[CI] Add a C++ static code analyser in the build

[marcalff]

This is needed for security audits on the code.

Parent issue: #2282

[sakshi-1505]

/assign

[sakshi-1505]

@marcalff I am an Outreachy candidate, can you please assign me this issue?

[lalitb]

@sakshi-1505 - Thanks for the interest on this. I think @marcalff is travelling this week, so mayn't respond. And don't know if he has already done these changes locally. For now. it's assigned to you along with @marcalff. Feel free to come up with draft PR or suggestions to discuss further. @marcalff has some good ideas to enable this, hopefully he can guide you over.

[marcalff]

@sakshi-1505 Thanks for volunteering, and welcome.

First step is to investigate the C++ tooling available, and decide which tool to use.

Second step will be to implement CI scripts to use the tool we decide to pick.

[sakshi-1505]

We took a look into multiple static check tools for cpp, and we had two top contenders: cppcheck & clang static analyser.

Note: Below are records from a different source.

(* ===== verification/IndexerProcess.v ===== *)
(** * IndexerProcess: the indexer from its settings to its tables ([indexer/src/Main.cpp])

    The parts of the indexer put together: the process starts from its environment, its clients
    speak over HTTP with nodes that may fail, and the tables of PostgreSQL hold the chain when it ends. *)

From S2P Require Import Prelude Effects Loop Text Json Uint256 Hex Event Abi RpcTypes RpcEndpoints RpcClient Metrics.
From S2P Require Import IndexerTypes StateProjector Indexer IndexerSync PostgresStore PostgresRefinement IndexerProperties.
From S2P Require Import RpcChainClient RpcProperties Environment Startup Mains.
Set Default Goal Selector "!".
#[local] Open Scope Z_scope.

Section Process.
Context {N B P : Type} `{HttpTransport N} `{Sockets N} `{LawfulPrometheus P} `{LawfulJsonText}.
Context (boost_what : exn -> string) (getenv : string -> option string) (keccak : Bytes -> Hash256).
Context (contracts : ChainContracts) (chainId : Uint256) (start head : Z) (c : BlockContents) (hdr : Z -> BlockHeader).
Context (pool_logs oracle_logs : Z -> list RpcLog).
(** Reachable states of the outside world. *)
Context (J : N -> Prop).

(** A text is the URL of a node of the chain; a failure may leave the outside in a state of [fails]. *)
Definition chain_node (fails : N -> Prop) (text : string) : Prop := exists endpoint node,
  ParseEndpoint text = Ok endpoint /\ speaks endpoint DEFAULT_TIMEOUT J fails node
  /\ NodeServes node contracts chainId start head hdr pool_logs oracle_logs.

(** The port of the metrics is free. *)
Definition ports_free : Prop := forall address port net, J net -> exists net', tcp_listen address port net = (inr tt, net') /\ J net'.

Abbreviation serves := (Serves contracts chainId start head hdr pool_logs oracle_logs (RpcProperties.counted J)).

Lemma chain_node_serves fails text : 0 <= head < 2 ^ 64 -> chain_node fails text ->
  exists endpoint, new_client text DEFAULT_TIMEOUT = Ok endpoint
    /\ forall n, serves (fun _ => RpcProperties.counted fails) (rpc_client boost_what true n endpoint DEFAULT_TIMEOUT).
Proof using H4.
  intros Hhead (endpoint & node & Ep & Hs & Hn). exists endpoint. unfold new_client. rewrite Ep. split; [done|].
  intros n. by apply (http_client_serves _ _ _ _ _ _ _ node Hs).
Qed.

(** The clients of such texts. *)
Lemma new_clients_serve texts : 0 <= head < 2 ^ 64 -> Forall (chain_node J) texts ->
  forall first, exists clients, new_clients boost_what first texts = Ok clients
    /\ Forall (serves (fun _ => RpcProperties.counted J)) clients
    /\ (Exists (chain_node (fun _ => False)) texts ->
        exists good client, clients !! good = Some client /\ serves (fun _ _ => False) client).
Proof using H4.
  intros Hhead. induction 1 as [|text texts Ht _ IH]; intros first.
  - exists []. split; [done|]. split; [done|]. by intros He%Exists_nil.
  - destruct (chain_node_serves _ _ Hhead Ht) as (endpoint & En & Hs). destruct (IH (S first)) as (clients & Ec & Hc & Hgood).
    exists (rpc_client boost_what true first endpoint DEFAULT_TIMEOUT :: clients). cbn [new_clients]. rewrite En, bind_Ok, Ec.
    split; [done|]. split; [by constructor|]. intros [Hg|Hg]%Exists_cons.
    + exists 0%nat, (rpc_client boost_what true first endpoint DEFAULT_TIMEOUT). split; [done|].
      destruct (chain_node_serves _ _ Hhead Hg) as (endpoint' & En' & Hs'). assert (endpoint' = endpoint) as -> by congruence.
      eapply Serves_mono; [|apply Hs']. by intros e net [].
    + destruct (Hgood Hg) as (good & client & Eg & Hgc). by exists (S good), client.
Qed.

(** The chain as the nodes have it. *)
Record node_chain : Prop := {
  nc_facts : ChainFacts keccak contracts chainId start c head hdr;
  nc_head : 0 <= head;
  nc_logs k : start <= k <= head ->
    logs_of_block chainId c hdr k (std_sort log_index_before (pool_logs k ++ oracle_logs k));
  nc_nodes : Forall (chain_node J) (indexer_endpoints getenv);
  nc_reliable : Exists (chain_node (fun _ => False)) (indexer_endpoints getenv)
}.

Context (chain : node_chain).

Lemma node_chain_head : 0 <= head < 2 ^ 64.
Proof using chain. pose proof (cf_range _ _ _ _ _ _ _ (nc_facts chain)). pose proof (nc_head chain). lia. Qed.

(** The setup succeeds, and gives clients of the chain. *)
Lemma indexer_start_runs port (h : Host IxDb N B P) :
  ports_free -> RpcProperties.counted J (ho_net h) ->
  indexer_contracts getenv = Ok contracts -> StartBlock getenv = Ok start -> metrics_port getenv "9101" = Ok port ->
  exists clients h1, indexer_start boost_what getenv h
      = (Ok (MkIndexerLocals (MkIndexerSetup contracts clients start) 0 None None (MkIndexerStatus 0 0 0) 0), h1)
    /\ ho_db h1 = ho_db h /\ RpcProperties.counted J (ho_net h1)
    /\ served keccak contracts chainId start c head hdr pool_logs oracle_logs (RpcProperties.counted J) clients
    /\ Forall (serves (fun _ => RpcProperties.counted J)) clients.
Proof using chain H4.
  intros Hfree [HJ Hids] Ec Es Ep. pose proof node_chain_head as Hhead.
  destruct (new_clients_serve _ Hhead (nc_nodes chain) 0) as (clients & En & Hc & Hgood). specialize (Hgood (nc_reliable chain)).
  destruct (Hfree (EnvironmentOrDefault getenv "DLP_METRICS_ADDRESS" "0.0.0.0") port _ HJ) as (net & El & HJ').
  exists clients. unfold indexer_start, indexer_setup, lift.
  rewrite Ec, Es, Ep, En. unfold ServiceMetrics, on_network, listen, on_registry, when, modify, mbind, prog_bind, mret, prog_ret.
  rewrite bool_decide_eq_false_2; [|intros E; pose proof (nc_reliable chain) as Hr; rewrite E in Hr; by apply Exists_nil in Hr].
  cbv beta iota zeta. rewrite El. eexists. split; [reflexivity|]. split; [done|]. split; [by split|]. split; [|done].
  destruct Hgood as (good & client & Eg & Hg). split; [apply chain|apply chain|apply chain| |by exists good, client].
  eapply Forall_impl; [exact Hc|]. intros client' Hclient. by left.
Qed.

(** From there one iteration brings the tables to the chain. *)
Lemma first_iteration clients fuel (h : Host IxDb N B P) v f n :
  served keccak contracts chainId start c head hdr pool_logs oracle_logs (RpcProperties.counted J) clients ->
  Forall (serves (fun _ => RpcProperties.counted J)) clients -> RpcProperties.counted J (ho_net h) ->
  represents (LawfulIndexerStore := postgres_lawful keccak contracts chainId) (2 * fuel) (ho_db h) v ->
  holds_segment keccak contracts chainId start c v f n -> Z.max 0 (head + 1 - start) + 1 < Z.of_nat fuel ->
  exists l' h' v',
    indexer_pass keccak fuel (MkIndexerLocals (MkIndexerSetup contracts clients start) 0 None None (MkIndexerStatus 0 0 0) 0, h)
      = (Ok tt, (l', h'))
    /\ represents (LawfulIndexerStore := postgres_lawful keccak contracts chainId) 0 (ho_db h') v'
    /\ holds_segment keccak contracts chainId start c v' (fun k => bh_hash (hdr k)) (Z.to_nat (head + 1 - start)).
Proof using.
  intros Hs Hc HJ Hr Hseg Hf. pose proof (pool_stable _ _ _ _ _ _ _ _ _ _ _ (sd_facts _ _ _ _ _ _ _ _ _ _ _ Hs)
    (sd_known _ _ _ _ _ _ _ _ _ _ _ Hs) Hs) as Hstable.
  assert (pool_ok contracts chainId start head hdr pool_logs oracle_logs (RpcProperties.counted J) clients
    (MkChainPool 0 None None (ho_net h))) as Hok.
  { split; [done|]. destruct (sd_reliable _ _ _ _ _ _ _ _ _ _ _ Hs) as (good & client & Eg & _).
    destruct clients as [|first clients]; [done|]. split; [|by right|done].
    exists first. split; [done|]. by apply Forall_cons in Hc as [Hc _]. }
  destruct (@SyncToHead_run IxDb (ChainPool (RpcNet N)) _ (rpc_chain_client clients contracts) keccak contracts chainId _ start c head hdr
    _ Hstable f n fuel (ho_db h) (MkIndexerStatus 0 0 0) (MkChainPool 0 None None (ho_net h)))
    as (s' & status' & count & st' & E & _ & v' & Hr' & Hseg'); [by exists v|done|done|].
  assert (exists l' h', indexer_pass keccak fuel
      (MkIndexerLocals (MkIndexerSetup contracts clients start) 0 None None (MkIndexerStatus 0 0 0) 0, h) = (Ok tt, (l', h'))
    /\ ho_db h' = s') as (l' & h' & Ep & <-).
  { unfold indexer_pass, Mains.counted, catch_all, sync, indexer_state, mbind, prog_bind, modify.
    cbn [il_setup is_clients is_contracts is_startBlock il_activeIndex il_chainId il_checkpoint il_status]. rewrite E.
    eexists _, _. split; reflexivity. }
  by exists l', h', v'.
Qed.
End Process.

(** Claim C38: the indexer from its settings to its tables: started with [--once] from an environment that names its
    contracts, its first block and its endpoints, on a host where the port of the metrics is free, when every endpoint
    speaks for a node of the chain, which answers the chain id, the head, the header of each height and the logs of
    each height and contract for the filter of exactly that height and that address, when any of them may fail
    at any request and one does not, the process ends with the code 0, and the tables of PostgreSQL, whatever
    fork they held, then hold exactly the chain. *)
Theorem indexer_process_converges {N B P} `{HttpTransport N} `{Sockets N} `{LawfulPrometheus P} `{LawfulJsonText}
    boost_what getenv keccak contracts chainId start head c hdr pool_logs oracle_logs (J : N -> Prop) port
    f n v fuel further (h : Host IxDb N B P) :
  indexer_contracts getenv = Ok contracts -> StartBlock getenv = Ok start -> metrics_port getenv "9101" = Ok port ->
  ports_free J -> RpcProperties.counted J (ho_net h) ->
  node_chain getenv keccak contracts chainId start head c hdr pool_logs oracle_logs J ->
  represents (LawfulIndexerStore := postgres_lawful keccak contracts chainId) (2 * fuel) (ho_db h) v ->
  holds_segment keccak contracts chainId start c v f n -> Z.max 0 (head + 1 - start) + 1 < Z.of_nat fuel ->
  exists h' v', indexer_main boost_what getenv keccak fuel ["--once"] further h = (Ok 0, h')
    /\ represents (LawfulIndexerStore := postgres_lawful keccak contracts chainId) 0 (ho_db h') v'
    /\ holds_segment keccak contracts chainId start c v' (fun k => bh_hash (hdr k)) (Z.to_nat (head + 1 - start)).
Proof.
  intros Ec Es Ep Hfree HJ Hchain Hr Hseg Hf.
  destruct (indexer_start_runs boost_what _ _ _ _ _ _ _ _ _ _ _ Hchain port h Hfree HJ Ec Es Ep)
    as (clients & h1 & Estart & Edb & HJ1 & Hs & Hc).
  set (h2 := (on_registry (SetReady true) h1).2).
  destruct (first_iteration keccak contracts chainId start head c hdr pool_logs oracle_logs J clients fuel h2 v f n Hs Hc HJ1)
    as (l' & h' & v' & Epass & Hr' & Hseg'); [by rewrite <-Edb in Hr|done|done|].
  exists h', v'. split; [|done]. unfold indexer_main, main. rewrite bool_decide_eq_true_2 by done.
  unfold body, catch_all. rewrite (bind_run _ _ _ _ _ Estart), (bind_run _ _ _ tt h2) by done.
  unfold in_loop, mbind, prog_bind.
  assert (service_loop true (indexer_pass (B := B) (P := P) keccak fuel) further
    (MkIndexerLocals (MkIndexerSetup contracts clients start) 0 None None (MkIndexerStatus 0 0 0) 0, h2) = (Ok tt, (l', h'))) as ->; [|done].
  by destruct further; cbn [service_loop]; rewrite (bind_run _ _ _ tt (l', h'))
    by (unfold guarded, catch_all; by rewrite Epass).
Qed.

(** ** A host with two endpoints of the demonstration chain, one of which fails at every other request *)

Section Demo.
#[local] Existing Instances coded_json demo_prometheus.

Definition unsteady (host : string) (connections : Z) : bool := bool_decide (host = "unsteady") && Z.odd connections.
#[local] Instance two_nodes : HttpTransport (Z * string) := node_transport unsteady demo_node.
#[local] Instance free_ports : Sockets (Z * string) := { tcp_listen _ _ net := (inr tt, net) }.

Definition demo_getenv (name : string) : option string :=
  let settings := [
    ("DLP_POOL_ADDRESS", AddressToHex (cc_pool sample_contracts) true);
    ("DLP_ORACLE_ADDRESS", AddressToHex (cc_oracle sample_contracts) true);
    ("DLP_WETH_ADDRESS", AddressToHex (cc_weth sample_contracts) true);
    ("DLP_USDC_ADDRESS", AddressToHex (cc_usdc sample_contracts) true);
    ("DLP_START_BLOCK", "10");
    ("DLP_RPC_URL", "http://unsteady:8545");
    ("DLP_RPC_FAILOVER_URLS", "http://steady:8545")] in
  snd <$> List.find (fun '(key, _) => bool_decide (key = name)) settings.

Abbreviation demo_chain_node := (chain_node sample_contracts (U 1) 10 11 demo_header demo_logs (fun _ => []) (fun _ => True)).

Lemma demo_chain_node_ok fails url host : ParseEndpoint url = Ok (MkParsedEndpoint host "8545" "/") ->
  (forall n, unsteady host n = true -> fails (n + 1, EmptyString)) -> demo_chain_node fails url.
Proof. intros Ep Hf. eexists _, demo_node. split; [exact Ep|]. split; [by apply node_transport_speaks|exact demo_node_serves]. Qed.

Lemma demo_node_chain :
  node_chain demo_getenv prefix_hash sample_contracts (U 1) 10 11 demo_contents demo_header demo_logs (fun _ => []) (fun _ => True).
Proof.
  destruct demo_served as [Hf Hh Hl _ _].
  assert (indexer_endpoints demo_getenv = ["http://unsteady:8545"; "http://steady:8545"]) as Ee by (vm_compute; reflexivity).
  split; [exact Hf|exact Hh|exact Hl|..]; rewrite Ee.
  - apply Forall_cons. split; [|apply Forall_singleton]; by eapply demo_chain_node_ok.
  - apply Exists_cons_tl, Exists_cons_hd. by eapply demo_chain_node_ok.
Qed.

Definition process_host : Host IxDb (Z * string) unit DemoRegistry :=
  MkHost fork_db (MkRpcNet ∅ (0, EmptyString)) tt (MkDemoRegistry ∅ ∅).

Lemma indexer_process_converges_witness : exists h' v',
  indexer_main (fun _ => "") demo_getenv prefix_hash 5 ["--once"] 0 process_host = (Ok 0, h')
  /\ represents (LawfulIndexerStore := postgres_lawful prefix_hash sample_contracts (U 1)) 0 (ho_db h') v'
  /\ holds_segment prefix_hash sample_contracts (U 1) 10 demo_contents v' block_hash 2.
Proof.
  apply (@indexer_process_converges _ unit DemoRegistry two_nodes free_ports demo_prometheus demo_prometheus_lawful
    coded_json coded_json_lawful (fun _ => "") demo_getenv prefix_hash sample_contracts (U 1) 10 11 demo_contents demo_header
    demo_logs (fun _ => []) (fun _ => True) 9101 (fun _ => fork_hash) 1 fork_view 5 0 process_host).
  - vm_compute. reflexivity.
  - vm_compute. reflexivity.
  - vm_compute. reflexivity.
  - intros address port net _. by exists net.
  - split; [done|]. apply map_Forall_empty.
  - exact demo_node_chain.
  - exact fork_represents.
  - exact fork_segment.
  - reflexivity.
Defined.
End Demo.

Here's the brief comparison b/w both:

I did a comparison b/w clang static analyzer & cppcheck. Few of the difference which I could figure out were:

• The major difference b/w them is cppcheck uses flow sensitive static checks & clang analyser uses path sensitive. Due to the same no. of false positives are quite less in clang analyser.
• Now due to the above reason, clang analyser is quite slow in comparision to cppcheck.
• There are not enough support/community around clang analyser as there are around cppcheck.

I also did take a bit of GPT help here & here's what GPT says:

Cppcheck is a good choice for developers who are looking for a free and easy-to-use static check tool. It is also a good choice for developers who are new to static code analysis. Cppcheck can detect a wide range of bugs and security vulnerabilities, but it may produce some false positives.

Clang Static Analyzer is a good choice for developers who need a static check tool that is highly accurate and can handle large and complex codebases. However, it is important to note that Clang Static Analyzer can be slow and difficult to use. I checked out both & I can integrate either of them in our CI pipeline, although since there is gh-action for cppcheck which will make it's integration more faster.

[github-actions[bot]]

This issue was marked as stale due to lack of activity.

[github-actions[bot]]

This issue is available for anyone to work on. Make sure to reference this issue in your pull request. :sparkles: Thank you for your contribution! :sparkles:

[github-actions[bot]]

This issue was marked as stale due to lack of activity.